The second icon is a pipe. Here is where you can see your current puff count. Personally I find this unnecessary, but I’m sure someone uses it. There are also options here to set a maximum number of puffs, and reset your puff counter to start counting again.
The third icon resembles a coil. This option is where you can adjust the initial resistance of the coil. If you aren’t happy with the resistance that is auto set by the mod, you can adjust it to the resistance you want. This really comes in handy for fine tuning your vape experience and is almost as useful as the next icon.
The fourth icon is a graph with the letters TCR in it. While I would call this self explanatory, for those that are unfamiliar with it, Temperature Coefficient of Resistance is a setting you can manually adjust for use with different coil wire types (SS-316L, SS-430,TI, NI, etc.). The values for all the different wires can be found on the internet with a simple search.
The fifth icon is a gear. Under the gear sub menu are the options for enabling stealth mode, adjusting the screen timeout, adjusting the contrast, and left or right hand orientation. The only problem here is that if you change the screen orientation, it also CHANGES THE ADJUSTMENT BUTTON orientation as well, up becomes down and vice versa. This does take some getting used to if you tend to make your adjustments by feel rather than looking at the display. Also note that every time you remove the battery, it resets the screen orientation and the “Strength” selection. I’m not sure why these settings are not kept and it is annoying to have to change them at least once a day when you switch out the battery.
The sixth option is a standby logo. There is no sub menu here, it will simply turn off the mod.
The seventh option is a circled X icon. This one will just cancel the option to adjust any of the settings and return you to the main menu, ready to vape.
The Smok R-Steam Mini implementation of temperature controls does not seem to be quite as refined as some of the competitors. While it does perform fairly well and very consistent when the “Strength” is set to “Min”, changing that setting results in the annoying pulse(cool/hot/cool/hot) style temperature control of other lower end mods. While it isn’t the best, it is functional, and most importantly it is not the worst implementation I’ve seen.
The device has pre-set wire settings for NI/TI/SS, as well as a custom TCR function to completely customize your vaping experience. Coupled with the “Strength” setting, it is possible to dial in your best settings for flavor and vapor for virtually any coil wire. In fact, the SS-316L setting for the mod appears to be a little off, at least in my usage. I had to set a custom TCR to get it to perform the way I wanted it to.
The performance of this mod is pretty fair. Battery life is not as good as any of my Wismec/Joyetech chip set devices (including the all too referenced eVic VTC Mini). the R-Steam 80 does seem to go through the same batteries about forty five minutes to an hour quicker than the Joyetech counterpart. At 80watts, there is a slight edge over my eVic VTC Mini, at least on paper. In reality, I think it depends on what your vaping needs are, temperature control mode the advantage goes to the eVic, but in power mode, it’s reversed and the R-Steam seems to be the winner.

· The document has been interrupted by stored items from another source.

(* ===== verification/StreamIo.v ===== *)
(** * Block input and output ([src/core/stream.rs], lines 38-550)

    The streaming entry points read every shard in blocks and write computed
    blocks.  Readers and writers are the callers' implementations of [std::io::Read]
    and [std::io::Write]: the classes [Read] and [Write] hold the one method the code
    calls, and [ReadLaws] and [WriteLaws] the documented contract of that method.  A
    call returns the new state of the object and its result.

    Parallel input and output is Rayon's [try_for_each]: a [Schedule] lists the order
    in which the tasks finish, and which tasks still run after one has failed.

    Not modelled: messages of [io::Error], the capacity of vectors, and mutex poisoning. *)

From Stdlib Require Import NArith Lia List Bool Init.Byte.
From stdpp Require Import base numbers list.
From S2P Require Import Prelude Errors Verify.

(** ** The traits *)
Inductive io_error : Type :=
| Interrupted
| WriteZero
| OtherIo (code : N).

#[export] Instance io_error_eq_dec : EqDecision io_error.
Proof. solve_decision. Defined.

(** [read r cap] is [r.read(&mut buf)] for a buffer of [cap] bytes: the bytes
    that it put in front.  [read_budget] bounds the calls that bring bytes or are
    interrupted; the model's loops use it as fuel. *)
Class Read (R : Type) := {
  read : R → nat → R * outcome io_error (list byte);
  read_budget : R → nat;
}.
Lemma changed_nil f l : changed [] f l = l.
Proof. apply list_eq. intros i. rewrite lookup_changed. by destruct (l !! i). Qed.

Lemma changed_snoc ts t f g l :
  t < length l → (∀ i, i ∈ ts → f i = g i) →
  <[t := g t]> (changed ts f l) = changed (ts ++ [t]) g l.
Proof.
  intros Ht Hfg. apply list_eq. intros i. rewrite lookup_changed.
  destruct (decide (i = t)) as [->|Hne].
  - rewrite list_lookup_insert_eq by (by rewrite length_changed).
    destruct (lookup_lt_is_Some_2 l t Ht) as [x ->]. simpl.
    rewrite decide_True; [done|]. apply elem_of_app. right. left.
  - rewrite list_lookup_insert_ne, lookup_changed by done.
    destruct (l !! i) as [x|]; [|done]. simpl. f_equal.
    destruct (decide (i ∈ ts)) as [Hi|Hi].
    + rewrite decide_True by (apply elem_of_app; by left). by apply Hfg.
    + rewrite decide_False; [done|]. rewrite elem_of_app, list_elem_of_singleton. tauto.
Qed.

(** A loop that sets each index of [ts] once. *)
Lemma change_loop {E} (body : nat → list A → outcome E (list A)) ts f l :
  NoDup ts → (∀ i, i ∈ ts → i < length l) →
  (∀ i l', i ∈ ts → length l' = length l → l' !! i = l !! i → body i l' = Ok (<[i := f i]> l')) →
  for_each ts body l = Ok (changed ts f l).
Proof.
  intros Hnd Hts Hbody. apply ensures_exact.
  eapply (for_each_post ts body (λ k l', l' = changed (take k ts) f l)).
  - by rewrite take_0, changed_nil.
  - intros k i l' Hi ->. pose proof (list_elem_of_lookup_2 _ _ _ Hi) as Hin.
    rewrite Hbody; [|done|apply length_changed|].
    + simpl. rewrite changed_snoc by (auto; by apply Hts). f_equal.
      by rewrite (take_S_r _ _ _ Hi).
    + rewrite lookup_changed. destruct (l !! i) as [x|]; [|done]. simpl.
      rewrite decide_False; [done|]. intros [j [Hj Hjk]]%elem_of_take.
      rewrite (NoDup_lookup ts j k i Hnd Hj Hi) in Hjk. lia.
  - intros l' ->. by rewrite firstn_all.
Qed.
End targets.

Section moves.
Context {F : Field} {RT : Runtime} {St : Storage Elem}
  {L : LruCache (list nat) (CachedMatrix Elem)}.
Implicit Types (buffers : list (list Elem)) (ts : list nat).
Lemma scan_present_from shards : ∀ s,
  scan_present (fold_left (λ s shard,
    let len := length (get_ref shard) in
    if decide (len = 0) then s else
    let known := if decide (known_len s = 0) then len else known_len s in
    mk_scan (S (scan_present s)) known (equal_lengths s && bool_decide (known = len)))
    shards s)
  = scan_present s + length (filter (λ c, get_ref c ≠ []) shards).
Proof.
  induction shards as [|c shards IH]; intros s; [simpl; lia|].
  rewrite filter_cons. cbn [fold_left]. rewrite IH.
  destruct (decide (length (get_ref c) = 0)) as [Hl|Hl].
  - rewrite decide_False; [done|]. apply nil_length_inv in Hl. by intros ?.
  - rewrite (decide_True (P := get_ref c ≠ [])) by (intros E; by rewrite E in Hl).
    cbn [scan_present length]. lia.
Qed.

Lemma scan_cursors_present shards :
  scan_present (scan_cursors shards) = length (filter (λ c, get_ref c ≠ []) shards).
Proof. apply scan_present_from. Qed.

(** The cursor's bytes, by its shard: reading does not change them. *)
Definition cursor_of (shards : list Cursor) (i : nat) (x : option Cursor) : Prop :=
  ∃ s, shards !! i = Some s ∧
    match x with Some c => get_ref c = get_ref s ∧ get_ref s ≠ [] | None => get_ref s = [] end.

Lemma cursor_of_read shards i r cap :
  cursor_of shards i (Some r) → cursor_of shards i (Some (read r cap).1).
Proof. done. Qed.

Lemma cursors_readers shards : all_at (cursor_of shards) 0 (map cursor_reader shards).
Proof.
  intros i x. rewrite lookup_map. simpl. destruct (shards !! i) as [s|] eqn:Hs; [|done].
  simpl. intros [= <-]. exists s. split; [done|]. unfold cursor_reader.
  by destruct (decide (get_ref s = [])).
Qed.
(* ===== verification/LeoSlices.v ===== *)
(** * Exclusive or of byte slices in the Leopard engines
    ([slice_xor_u64] of [src/core/leopard_gf8/ops.rs]; [slice_xor_u16_u64] of
    [leopard_gf16/ops.rs] has the same loops with the arguments exchanged)

    Whole blocks of 64 bytes as eight [u64] words, then words, then bytes: the loops
    compute the bytewise exclusive or. *)

From Stdlib Require Import NArith Lia List Bool.
From stdpp Require Import base numbers list.
From S2P Require Import Prelude Bytes Encode.

(** ** Slices *)

(** [l.as_chunks::<n>()]: the whole chunks and the rest. *)
Fixpoint split_chunks {A} (fuel n : nat) (l : list A) : list (list A) * list A :=
  match fuel with
  | O => ([], l)
  | S fuel =>
      if n <=? length l then
        let '(chunks, tail) := split_chunks fuel n (drop n l) in (take n l :: chunks, tail)
      else ([], l)
  end.

Definition as_chunks {A} (n : nat) (l : list A) : list (list A) * list A :=
  split_chunks (length l) n l.

(** A little-endian [u64] in memory. *)
Definition u64_from_ne_bytes (b : list byte) : N :=
  fold_right (λ x n, u8_to_N x + 256 * n)%N 0%N b.
Definition u64_to_ne_bytes (n : N) : list byte :=
  tabulate 8 (λ k, as_u8 (N.shiftr n (8 * N.of_nat k))).

Definition xor_u64 (dst src : list byte) : list byte :=
  u64_to_ne_bytes (N.lxor (u64_from_ne_bytes dst) (u64_from_ne_bytes src)).

(** Eight words of a chunk of 64 bytes. *)
Definition xor_words (dst src : list byte) : list byte :=
  List.concat (tabulate 8 (λ i, xor_u64 (take 8 (drop (i * 8) dst)) (take 8 (drop (i * 8) src)))).

Definition slice_xor_u64 (input out : list byte) : list byte :=
  let '(input64, input_tail64) := as_chunks 64 input in
  let '(out64, out_tail64) := as_chunks 64 out in
  let '(input8, input_tail) := as_chunks 8 input_tail64 in
  let '(out8, out_tail) := as_chunks 8 out_tail64 in
  List.concat (zip_assign xor_words out64 input64) ++
  List.concat (zip_assign xor_u64 out8 input8) ++ zip_assign u8_xor out_tail input_tail.

(** ** The exclusive or is bytewise *)
Section slices.
Implicit Types (a b : list byte).

Lemma as_u8_lxor n m : as_u8 (N.lxor n m) = u8_xor (as_u8 n) (as_u8 m).
Proof.
  apply u8_to_N_inj. rewrite u8_to_N_xor, !u8_to_N_as_u8. change 256%N with (2 ^ 8)%N.
  rewrite <- !N.land_ones. apply N.bits_inj. intros k.
  rewrite ?N.land_spec, ?N.lxor_spec, ?N.land_spec.
  by destruct (N.testbit n k), (N.testbit m k), (N.testbit (N.ones 8) k).
Qed.

Lemma u64_from_cons x a :
  as_u8 (u64_from_ne_bytes (x :: a)) = x ∧
  N.shiftr (u64_from_ne_bytes (x :: a)) 8 = u64_from_ne_bytes a.
Proof.
  pose proof (u8_to_N_bound x) as Hx. cbn [u64_from_ne_bytes fold_right].
  fold (u64_from_ne_bytes a). split.
  - apply u8_to_N_inj. rewrite u8_to_N_as_u8. symmetry.
    apply (N.mod_unique _ _ (u64_from_ne_bytes a)); lia.
  - rewrite N.shiftr_div_pow2. change (2 ^ 8)%N with 256%N. symmetry.
    apply (N.div_unique _ _ _ (u8_to_N x)); lia.
Qed.

Lemma xor_bytes a : ∀ b, length a = length b →
  tabulate (length a)
    (λ k, as_u8 (N.shiftr (N.lxor (u64_from_ne_bytes a) (u64_from_ne_bytes b)) (8 * N.of_nat k)))
  = zip_with u8_xor a b.
Proof.
  induction a as [|x a IH]; intros [|y b] Hl; try done. simpl in Hl. cbn [length].
  rewrite tabulate_S. destruct (u64_from_cons x a) as [Hx Ha], (u64_from_cons y b) as [Hy Hb].
  cbn [zip_with]. f_equal.
  - by rewrite N.mul_0_r, N.shiftr_0_r, as_u8_lxor, Hx, Hy.
  - rewrite <- IH by lia. apply tabulate_ext. intros k _. f_equal.
    replace (8 * N.of_nat (S k))%N with (8 + 8 * N.of_nat k)%N by lia.
    by rewrite <- N.shiftr_shiftr, N.shiftr_lxor, Ha, Hb.
Qed.

Lemma xor_u64_bytes a b : length a = 8 → length b = 8 → xor_u64 a b = zip_with u8_xor a b.
Proof. intros Ha Hb. rewrite <- xor_bytes by lia. by rewrite Ha. Qed.

Lemma zip_take_drop a b n :
  zip_with u8_xor (take n a) (take n b) ++ zip_with u8_xor (drop n a) (drop n b)
  = zip_with u8_xor a b.
Proof. by rewrite <- zip_with_take, <- zip_with_drop, take_drop. Qed.

Lemma concat_words a : ∀ n b, length a = 8 * n → length b = 8 * n →
  List.concat (tabulate n (λ i, xor_u64 (take 8 (drop (i * 8) a)) (take 8 (drop (i * 8) b))))
  = zip_with u8_xor a b.
Proof.
  intros n. revert a. induction n as [|n IH]; intros a b Ha Hb.
  - destruct a; [|simpl in Ha; lia]. done.
  - rewrite tabulate_S. cbn [List.concat]. rewrite <- (zip_take_drop a b 8). f_equal.
    + rewrite Nat.mul_0_l, !drop_0. apply xor_u64_bytes; len.
    + rewrite <- IH by len. f_equal. apply tabulate_ext. intros i _.
      rewrite !drop_drop. do 3 f_equal; lia.
Qed.

Lemma xor_words_bytes a b : length a = 64 → length b = 64 → xor_words a b = zip_with u8_xor a b.
Proof. intros Ha Hb. by apply concat_words. Qed.

Lemma split_chunks_length {A} fuel n (l : list A) : 0 < n →
  length (split_chunks fuel n l).1 ≤ fuel ∧
  Forall (λ c, length c = n) (split_chunks fuel n l).1.
Proof.
  intros Hn. revert l. induction fuel as [|fuel IH]; intros l; [done|]. cbn [split_chunks].
  destruct (Nat.leb_spec n (length l)); [|split; [simpl; lia|done]].
  specialize (IH (drop n l)). destruct (split_chunks fuel n (drop n l)) as [cs tl].
  simpl in *. destruct IH as [IH1 IH2]. split; [lia|]. constructor; [len|done].
Qed.

(** Chunk by chunk is element by element. *)
Lemma chunked_zip {A B} (h : A → B → A) f fuel n :
  (∀ x y, length x = n → length y = n → f x y = zip_with h x y) →
  ∀ (a : list A) (b : list B), length a = length b →
  let '(ca, ta) := split_chunks fuel n a in let '(cb, tb) := split_chunks fuel n b in
  length ta = length tb ∧
  List.concat (zip_assign f ca cb) ++ zip_with h ta tb = zip_with h a b.
Proof.
  intros Hf. induction fuel as [|fuel IH]; intros a b Hl; [done|]. cbn [split_chunks].
  rewrite <- Hl. destruct (Nat.leb_spec n (length a)) as [Hn|Hn]; [|done].
  specialize (IH (drop n a) (drop n b) ltac:(len)).
  destruct (split_chunks fuel n (drop n a)) as [ca ta], (split_chunks fuel n (drop n b)) as [cb tb].
  destruct IH as [IH1 IH2]. split; [done|].
  cbn [zip_assign zip_with length drop app List.concat]. unfold zip_assign in IH2 |- *.
  cbn [zip_with length drop app List.concat]. rewrite <- app_assoc, IH2, Hf by len.
  by rewrite <- zip_with_take, <- zip_with_drop, take_drop.
Qed.

Lemma zip_assign_eq {A B} (f : A → B → A) l m : length l = length m → zip_assign f l m = zip_with f l m.
Proof. intros H. unfold zip_assign. by rewrite <- H, drop_all, app_nil_r. Qed.

Lemma slice_xor_u64_bytes a b : length a = length b → slice_xor_u64 a b = zip_with u8_xor b a.
Proof.
  intros Hl. unfold slice_xor_u64, as_chunks. rewrite Hl.
  pose proof (chunked_zip u8_xor xor_words (length b) 64 xor_words_bytes b a (eq_sym Hl)) as H64.
  destruct (split_chunks (length b) 64 b) as [cb tb], (split_chunks (length b) 64 a) as [ca ta].
  destruct H64 as [Ht H64]. rewrite <- Ht.
  pose proof (chunked_zip u8_xor xor_u64 (length tb) 8 xor_u64_bytes tb ta Ht) as H8.
  destruct (split_chunks (length tb) 8 tb) as [cb8 tb8], (split_chunks (length tb) 8 ta) as [ca8 ta8].
  destruct H8 as [Ht8 H8]. rewrite (zip_assign_eq _ tb8) by done. by rewrite H8.
Qed.
End slices.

In temperature control mode the performance is sub par, but usable if you tweak it enough. With identical settings to the eVic VTC Mini, I usually have to change the desired temperature to about 20-40 degrees higher to get the same vaping experience from the same tank. You can see in the screenshot below, an example of what I mean.
In contrast to temperature control mode, power mode seems to be much stronger and more consistent across the board. In fact, it seems that the power mode runs significantly hotter than any of the Wismec powered mods I own. I found that I had to set the output to about 10 watts or so less than any of my other devices.
The SMOK R-Steam Mini feels almost as comfortable in the hand as the Joyetech eVic VTC Mini, as well it should given that it is virtually identical. I intentionally used the word almost because the shifting battery door is a little unnerving, it feels like the door is ready to come off in your hand at any moment. The inclusion of the ability to adjust the TCR is a great decision by SMOK, as the pre-configured TCR for SS is a little off for my liking.
The one I received seems to have a very high quality finish on it, as hard as I am on my mods, this doesn’t have a scratch on it yet. I also think the square buttons are a little nicer than those of the eVic VTC Mini. Outside of those few positive observations, this appears to be a hastily thrown together clone of an already cost effective and exceptional device. Going forwards, it would be great to see SMOK issue a firmware update to address things like the screen/button orientation and the “Strength” setting. It is a point of frustration that these have to be reset every time you remove the battery from the R-Steam Mini. It would be great if the button orientation stayed fixed no matter which way the screen orientation is set.
It is very disappointing that in 2016, manufacturers like SMOK are still unable to get the correct manufacturing tolerances that would allow for a precision fit of all the components and parts. If they could get this down then it would greatly reduce, if not completely remove, problems in production like the sloppy battery door and poor alignment of the magnets.
In the end, I think that I can sum it up by saying that my initial impression is upheld, this really does seem to be an inferior clone of the eVic VTC Mini. Although it is better in some areas, it’s not as good in many other ways. Ultimately, the bad outweighs the good, and if SMOK had paid a little more attention to detail, I might have had a different opinion of the mod. Many of the issues could likely be solved with a good firmware update, although that won’t fix the physical issues.